George Nicolaou v. Marilyn J. Taylor & a.

Supreme Court of New Hampshire

George Nicolaou v. Marilyn J. Taylor & a.

Opinion

THE STATE OF NEW HAMPSHIRE

SUPREME COURT

In Case No. 2016-0666, George Nicolaou v. Marilyn J. Taylor & a., the court on September 20, 2017, issued the following order:

Having considered the briefs and record submitted on appeal, we conclude that oral argument is unnecessary in this case. See Sup. Ct. R. 18(1). We affirm.

The defendants, Marilyn J. Taylor and Krystal Fortin, owners of the servient estate, appeal an order of the Superior Court (Ruoff, J.) in favor of the plaintiff, George Nicolaou, owner of the dominant estate, in his action for a declaratory judgment, see RSA 491:22 (Supp. 2016), and permanent injunction. They contend that the trial court did not correctly identify the location of the dominant estate’s right-of-way and erred by: (1) relying on certain evidence; (2) “not applying the rule of reason”; (3) declining to address their “equitable considerations”; and (4) not finding that the parties acquiesced to the relocation of the right-of-way.

We review the trial court’s interpretation of a deed de novo. Sanborn v. 428 Lafayette, LLC, 168 N.H. 582, 587 (2016). If the language of the deed is ambiguous, extrinsic evidence of the parties’ intentions and the circumstances surrounding the conveyance may be used to clarify its terms. Id. at 588. Our determination of the terms of a deed is based upon the parties’ intentions as properly found by the trial court. Robbins v. Lake Ossipee Village, Inc., 118 N.H. 534, 536 (1978). We defer to the trial court’s findings of historical fact, Burke v. Pierro, 159 N.H. 504, 508 (2009), and we will not disturb its determinations as to the location of monuments when they are supported by evidence, Chao v. The Richey Co., Inc., 122 N.H. 1115, 1119 (1982).

In this case, the 1959 deed that created the dominant estate’s right-of-way described it as “approximately twenty (20) feet wide and as presently used for the purpose of passing to and from” the dominant estate to the road.

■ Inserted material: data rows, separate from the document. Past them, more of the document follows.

(** * Password-Generator: a shallow embedding of [password_generator.py]

    The module has two generators, [generate_memorable] and
    [generate_random], a word-list loader [load_nouns] and a logging helper
    [append_log].  They read a word-list file, the wall clock and two random
    sources, and they append to two log files.  All of that is made explicit
    here as a [world] that is threaded through a small state-and-exception
    monad.

    Conventions.
    - A Python [str] is a [list ascii]; a character is a one-element string.
      The model covers text over the ASCII repertoire (code points below 128),
      which is closed under [lower], [upper] and [title].
    - A Python [int] is a [Z].
    - [random] (the module-level Mersenne Twister) and [secrets] (the system
      source) are two independent streams of naturals; drawing a number below
      [n] takes the next element of the stream modulo [n]. *)

From Stdlib Require Import ZArith Ascii String List Lia.
From stdpp Require Import base list strings gmap sorting.

Local Open Scope nat_scope.

(** ** Strings and characters *)

Abbreviation str := (list ascii).

Definition lit (s : string) : str := list_ascii_of_string s.

Definition code (c : ascii) : nat := nat_of_ascii c.

Definition chr (n : nat) : ascii := ascii_of_nat n.

Definition LF : ascii := chr 10.
Definition CR : ascii := chr 13.
Definition HYPHEN : ascii := chr 45.

(** [string.ascii_lowercase], [string.ascii_uppercase], [string.digits] and
    [string.punctuation] of the Python standard library. *)
Definition ascii_lowercase : str := lit "abcdefghijklmnopqrstuvwxyz".
Definition ascii_uppercase : str := lit "ABCDEFGHIJKLMNOPQRSTUVWXYZ".
Definition digits : str := lit "0123456789".
Definition punctuation : str :=
  lit "!" ++ [chr 34] ++ lit "#$%&'()*+,-./:;<=>?@[\]^_`{|}~".

(** [str.isupper], [str.islower] and [str.isspace] on one character. *)
Definition is_upper (c : ascii) : bool := (65 <=? code c) && (code c <=? 90).
Definition is_lower (c : ascii) : bool := (97 <=? code c) && (code c <=? 122).
Definition is_space (c : ascii) : bool :=
  ((9 <=? code c) && (code c <=? 13)) || ((28 <=? code c) && (code c <=? 32))
  || (code c =? 133) || (code c =? 160).
Definition is_digit (c : ascii) : bool := (48 <=? code c) && (code c <=? 57).

Definition to_lower (c : ascii) : ascii :=
  if is_upper c then chr (code c + 32) else c.
Definition to_upper (c : ascii) : ascii :=
  if is_lower c then chr (code c - 32) else c.

(** [w.lower()] and [w.upper()]. *)
Definition lower (w : str) : str := map to_lower w.
Definition upper (w : str) : str := map to_upper w.

(** [w.title()]: a cased character that follows an uncased one (or starts the
    string) is upper-cased, every other cased character is lower-cased. *)
Fixpoint title_from (previous_is_cased : bool) (w : str) : str :=
  match w with
  | [] => []
  | c :: r =>
      if is_lower c then
        (if previous_is_cased then c else to_upper c) :: title_from true r
      else if is_upper c then
        (if previous_is_cased then to_lower c else c) :: title_from true r
      else c :: title_from false r
  end.
Definition title (w : str) : str := title_from false w.

(** [s.strip()]: leading and trailing whitespace removed. *)
Fixpoint lstrip (s : str) : str :=
  match s with
  | [] => []
  | c :: r => if is_space c then lstrip r else s
  end.
Definition rstrip (s : str) : str := rev (lstrip (rev s)).
Definition strip (s : str) : str := rstrip (lstrip s).

(** [sep.join(parts)]. *)
Fixpoint join (sep : str) (parts : list str) : str :=
  match parts with
  | [] => []
  | [p] => p
  | p :: ps => p ++ sep ++ join sep ps
  end.

(** [s.split(c)] for a one-character separator: the segments between the
    occurrences of [c]. *)
Fixpoint split_on (c : ascii) (s : str) : list str :=
  match s with
  | [] => [[]]
  | x :: r =>
      if decide (x = c) then [] :: split_on c r
      else match split_on c r with
           | [] => [[x]]
           | seg :: segs => (x :: seg) :: segs
           end
  end.

(** Truth value of a string: empty is false. *)
Definition nonempty (s : str) : bool :=
  match s with [] => false | _ => true end.

(** Number of line terminators in a text. *)
Definition newlines (s : str) : nat := length (filter (λ c, c = LF) s).

(** ** Reading a text file *)

(** Text mode with the default [newline=None]: the terminators CR LF and CR
    are read as LF. *)
Fixpoint universal_newlines (s : str) : str :=
  match s with
  | [] => []
  | c :: r =>
      if decide (c = CR) then
        match r with
        | c' :: r' =>
            if decide (c' = LF) then LF :: universal_newlines r'
            else LF :: universal_newlines r
        | [] => [LF]
        end
      else c :: universal_newlines r
  end.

To the extent that the servient estate argues that the “language ‘as presently used’ indicates use, not location,” we disagree. We understand this language to refer to a physical route in use at the time of the deed.

The parties contest the angle and point at which the right-of-way accesses the public road. The servient estate contends that the right-of-way is perpendicular to the road and meets it at a point separate from the servient estate’s driveway; the dominant estate contends, and the trial court found, that the right-of-way meets the road at an angle and in the same place as the servient estate’s driveway.

We first address whether the trial court erred by relying on certain evidence. The servient estate argues that the trial court “improperly” weighed the description of a second easement over the servient estate that once benefited a third property. The dominant estate acknowledges that this second easement was extinguished by merger. See Appletree Mall Assocs. v. Ravenna Inv. Assocs., 162 N.H. 344, 348 (2011) (describing extinguishment by merger). To the extent that the servient estate argues that the trial court erred by finding that the second easement followed the same physical path as the right-of-way at issue here, the 1959 deed stated that the right-of-way was to be “used in common with all others entitled thereto both now and as hereinafter granted.” Thus, the trial court could reasonably have concluded that the two dominant estates would have used the same route through the undeveloped woodland existing at the time the easements were granted.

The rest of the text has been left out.